What is biodiversity

What is biodiversity and why does it matter?

Simply put, biodiversity is the variety and number of living things that make up a healthy ecosystem. These living organisms include trees, shrubs, mosses, lichens and other plant life; animal life, from toads and turtles to bees and bats; and aquatic populations of zooplankton and other micro-organisms.


An ecosystem is defined as a biological community made up of living organisms that interact with each other and with their physical environment. Biodiversity is an important measure of a well-functioning, healthy ecosystem because when there is a great deal of biological interaction between healthy populations of different species – with each other and with their environment – ecosystems are stronger and more resilient.

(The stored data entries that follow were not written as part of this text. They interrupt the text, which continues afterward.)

(** * Retail-Analytics-Pro: the dashboard script [static/script.js]

    A shallow embedding of the client-side logic of the dashboard: the
    query-string builder and the filter reader, the client-side
    aggregations (day of week, category, cohort, association pairs,
    forecast), the paginated transactions table, the transaction form and
    the product table with its search and sort; then the customer
    segments and their charts, the top-products chart, the filter
    controls and the CSV export.

    Conventions of the embedding.
    - A JavaScript string is a [string] of bytes (its UTF-8 encoding);
      the default order of [Array.prototype.sort] on strings is
      [String.leb].
    - A JavaScript number that carries money or a quantity is an exact
      rational [Q]; the rounding of IEEE doubles is not modelled.
    - A field of a record received from the backend is an [option]:
      [None] stands for an absent (undefined) field.
    - A plain object used as a dictionary is a list of properties in
      insertion order; enumeration follows the order of own property
      keys: array indices ascending, then the other keys as inserted.
      The category buckets also model the members that a plain object
      inherits from [Object.prototype]; in the other dictionaries
      (invoice numbers, year-months, pair keys, cluster numbers) a key
      that names such a member is outside the model.
    - The browser supplies date parsing, number formatting and locale
      comparison; each is a parameter of the function that calls it.
    - A JavaScript array that is mutated in place lives in a store of
      arrays and is named by a reference. *)

From Stdlib Require Import ZArith QArith Qround Ascii String List Bool Lia.
From Stdlib Require Import DecimalString DecimalPos DecimalN Sorted Permutation Lqa.
From stdpp Require Import base option list gmap strings.

Local Open Scope string_scope.
Local Open Scope list_scope.

(** ** Strings *)

Module JsString.

Definition charCode (c : ascii) : nat := nat_of_ascii c.

Definition inRange (lo hi : nat) (c : ascii) : bool :=
  (lo <=? charCode c)%nat && (charCode c <=? hi)%nat.

(** [Array.prototype.join] on an array of strings. *)
Fixpoint join (sep : string) (l : list string) : string :=
  match l with
  | [] => ""
  | [x] => x
  | x :: r => String.append x (String.append sep (join sep r))
  end.

(** [String.prototype.split] with a separator of one character: the
    result always has at least one piece. *)
Fixpoint split (sep : ascii) (s : string) : list string :=
  match s with
  | EmptyString => [ "" ]
  | String c r =>
      if Ascii.eqb c sep then "" :: split sep r
      else match split sep r with
           | p :: ps => String c p :: ps
           | [] => [ String c "" ]
           end
  end.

Ecosystems with less diversity of species and lower populations can be less resilient to stressors such as fire, or other natural or human caused disturbances.

What are we doing?

That’s why Pathways Alliance members and other oil sands operators are keenly focused on biodiversity. Wherever they operate, their commitment is to keep people safe, protect wildlife and return the sites that are disturbed by operations back to habitats that will support the area’s native species.

There are many things they can to do achieve greater biodiversity, such as contouring the soil to encourage vegetation growth, or adding features, such as nesting boxes and snags (standing dead trees), to encourage wildlife.

Environmental Impact Assessments

In fact, biodiversity is so important that it is addressed in the environmental impact assessments (EIA) that all oil sands operators are required to file and obtain approval for before facilities are constructed. The discussions around biodiversity are guided by applicable regulations and include input from different stakeholders, such as local communities and Indigenous groups.

Environmental Impact Assessments

Land reclamation planning begins long before a well is drilled or any infrastructure is constructed and is implemented progressively over the life of the oil sands facility. Reclamation activities increase when the facility is no longer producing.

Canada’s Oil Sands Innovation Alliance (COSIA), helps enable its members to work together on a wide range of projects aimed at reducing the environmental footprint of operations, accelerating reclamation and enhancing the biodiversity of reclaimed sites. A great deal of science and research is involved in these efforts and members share their learnings so that each company can apply them to their own sites. Collaboration is important because members can share resources and expertise to do more research than would be possible alone and move them along at a faster rate.

Partnerships with academic institutions is another way to fast-track biodiversity science. The Alberta Biodiversity Conservation Chairs program at the University of Alberta, for example, supported on-the-ground research in the boreal forest of northern Alberta, uncovering new knowledge to support and inform land management best practices. Phase two of that exciting partnership is underway.

These findings are publicly available on COSIA’s website and shared through networks such as the Canadian Conservation and Land Management (CCLM) Knowledge Network giving reclamation experts around the world access to the latest research and innovation.